If you’re thinking instead that, hey, it’s unfair to compare an obvious future Hall of Famer like Puig to that pack of pikers because you don’t have enough of a sample size yet, congratulations. That’s. The. Point. A great month doesn’t make you an All-Star.
I admit that Puig looks like the real deal. And he may be a future HoFer. Seems like a great kid and here’s hoping he turns out to be everything his overenthusiastic fans think he is and more.
But we have this tendency in the US, fueled by a barking gongbat 24/7 sports punditry cycle, to begin cranking out the hyperbole as soon as we hear a guy’s name.
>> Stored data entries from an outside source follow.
(** * Window functions of [notebooks/window]

    A shallow embedding of [window.py] (nineteen window generators built on
    numpy) and of [compare.py], followed by the properties the specification
    states about them.

    Data model.
    - A Python [int] is a [Z]; a numpy [int64] array is a [list Z].
    - A Python [float] and a numpy [float64] are IEEE-754 binary64 values:
      the primitive type [float], whose [+ - * /], [abs] and comparisons are
      the correctly rounded IEEE operations.
    - [np.sin], [np.cos], [np.exp] and the general power [x ** 3] come from the
      C mathematical library, which is not part of the repository and is not
      correctly rounded: they are parameters of the model
      ([Section Generators]); [RefLibm] gives one executable choice.
    - A call either returns or raises: [result].
    - Lengths and indices are within numpy's index type: where a property
      depends on the conversion of an index to a float, [N < 2^63] is stated. *)

From Stdlib Require Import String ZArith List Bool Lia Floats Uint63.
Import ListNotations.

#[local] Set Warnings "-inexact-float".
#[local] Open Scope Z_scope.

(** ** Python exceptions and the error monad *)

Module Py.

(** The exception classes the modelled code can raise. *)
Inductive exn : Type :=
| ValueError          (* numpy: negative dimensions; matplotlib: shape mismatch *)
| ZeroDivisionError   (* Python scalar division by zero *)
| IndexError          (* index out of bounds *)
| TypeError.          (* arithmetic on [None] *)

Inductive result (A : Type) : Type :=
| Ok (a : A)
| Raise (e : exn).
Arguments Ok {A} a.
Arguments Raise {A} e.

Definition bind {A B} (c : result A) (k : A -> result B) : result B :=
  match c with
  | Ok a => k a
  | Raise e => Raise e
  end.

End Py.
Export Py.

Declare Scope py_scope.
Delimit Scope py_scope with py.
Notation "x <- c ;; k" := (bind c (fun x => k))
  (at level 61, c at next level, right associativity) : py_scope.
#[local] Open Scope py_scope.

(** ** Floating-point scalars *)

Module Fl.
#[local] Open Scope float_scope.

(** [float(z)] for an [int64] value [z] ([|z| < 2^63]): exact below [2^53],
    rounded to nearest (ties to even) above. *)
Definition of_int (z : Z) : float :=
  if (z <? 0)%Z then - of_uint63 (Uint63.of_Z (- z)) else of_uint63 (Uint63.of_Z z).

(** [np.pi], the binary64 value nearest to pi. *)
Definition pi : float := 0x1.921fb54442d18p+1.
If Stephen A Smith says something stupid – and he will if there’s a microphone in the room – the only thing you can know for sure is that Skip Bayless is a’fixin’ to say something even stupiderer.
You know what? It’s okay to wait and see. Getting it right is better than getting it first. You’re not cheating anyone if you wait a year to see if it’s sustainable or if it’s just a hot streak. It’s okay to make a guy work his way around the league a second and third time to see if opposing pitchers figure him out. It’s not an insult to say damn, kid, you’re on fire. Keep it up and you’ll be an All-Star next year.
But hey, this is America, and we have to let the fans vote on everything, no matter how dumb they are.
Is it too late to get Tim Tebow on the ballot?